I know, I know…I debated for days about whether or not I was even going to bring this up, but I decided to talk about it tonight because I began recalling all the “will” conversations I have had in the past ten years. I think that just about everyone I spoke to about it said something like, “Oh yeah, I have to do that” or “Ummm, I really need to update mine.” There wasn’t anyone who said, “Yup, all done. Nice and tidy.”
I guess the reason why many people don’t have a will at all is probably the same reason I never went about getting one. As I put it to the lawyer, “This has been sitting on my to-do list for about a year now and I am just getting around to it.” It’s really not one of those “must do” things in life. It’s more of one of the “should do” things. I think a bit of organization here and there is much more appealing than total chaos at the wrong time.
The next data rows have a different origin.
(** * Group logic of the Ed25519 curve: extended and projective points

    A shallow embedding of [package group] (extended and projective
    twisted-Edwards points, their conversions, the unified addition and the
    doubling formulas) over the prime field GF(2^255 - 19), together with the
    properties of the package's specification.

    Layout:
    - [Primality]: a Pocklington-style certificate checker, used to show that
      the field modulus is prime;
    - [radix51]: the field element type the package imports;
    - [group]: the point types and the methods as functions on values;
    - [mem]: the same methods as the Go code runs them, on a store of
      point objects addressed by pointers, with a count of field operations;
    - [legacy]: the variants kept in [internal/group/ge.go];
    - the properties. *)

From Stdlib Require Import ZArith Lia List Zmod.Zmod Zdivisibility Znumtheory Ring.
From stdpp Require Import list.
Import ListNotations.
#[local] Open Scope Z_scope.

(** ** Primality certificates *)

Module Primality.

(** Trial division: [trial fuel d n] tries the divisors [d, d+1, ...] of [n]
    up to the square root of [n]. *)
Fixpoint trial (fuel : nat) (d n : Z) : bool :=
  match fuel with
  | O => false
  | S f => if n <? d * d then true
           else if n mod d =? 0 then false
           else trial f (d + 1) n
  end.

(** One line of a certificate for [N]: a prime [q] with the element
    [b = a^k mod N], which must have order exactly [q] modulo every prime
    factor of [N]. *)
Definition order_ok (N : Z) (c : Z * Z * Z) : bool :=
  let '(q, a, k) := c in
  let b := Zmod.pow (Zmod.of_Z N a) k in
  (Zmod.to_Z (Zmod.pow b q) =? 1) && (Z.gcd (Zmod.to_Z b - 1) N =? 1).

Fixpoint coprime_chain (qs : list Z) : bool :=
  match qs with
  | [] => true
  | q :: qs' => (Z.gcd q (fold_right Z.mul 1 qs') =? 1) && coprime_chain qs'
  end.

Definition pock_check (N : Z) (cert : list (Z * Z * Z)) : bool :=
  let qs := map (fun c => fst (fst c)) cert in
  let F := fold_right Z.mul 1 qs in
  (1 <? N) && forallb (order_ok N) cert && coprime_chain qs
  && (0 <? F) && (N <? (F + 1) * (F + 1)).

Definition q4 : Z := 1919519569386763.
Definition q2 : Z := 75445702479781427272750846543864801.
Definition q1 : Z :=
  74058212732561358302231226437062788676166966415465897661863160754340907.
We learned a few things while sitting at that big table earlier this week. We learned about the state laws and what would happen if we didn’t have a will at all. We learned what would happen now that we did. We also learned all about another type of will, called the “living will.”
If you remember the Terri Schiavo case, I am sure you will begin to understand the importance of having a living will. This, in some ways, is more important than a traditional will. Basically, this piece of paper gives the authority to one person to make a very important decision for you. You can click the “living will” link to learn more about it.
There is a really big area that so many people forget to address while making a will (or updating your existing one). It’s funny, because we actually reminded the attorney to update his own. This area has to do with pets.
Laura used to work in the animal industry. She told me that most animals that are put in shelters are put there because someone died and there were no instructions on what to do with the pet once the time for that decision to be made. Many family members aren’t too keen on taking on someone’s cat or dog, so these pets usually end up in the local animal shelter. Really, all it takes is one line in someone’s will to specify a friend or “pet friendly” family member that the pets should go to. It’s not like an order, but more like informing the people who usually read a will later on. “Oh, would you look at that. I had no idea that Daisy down the road wanted those cats.”
So, there you have it. I think I got through that with some definite skill. It’s sort of like navigating a landmine, but I realized that talking about these things can be helpful and a reminder for all of those people who might now say, “Let’s go get it done.”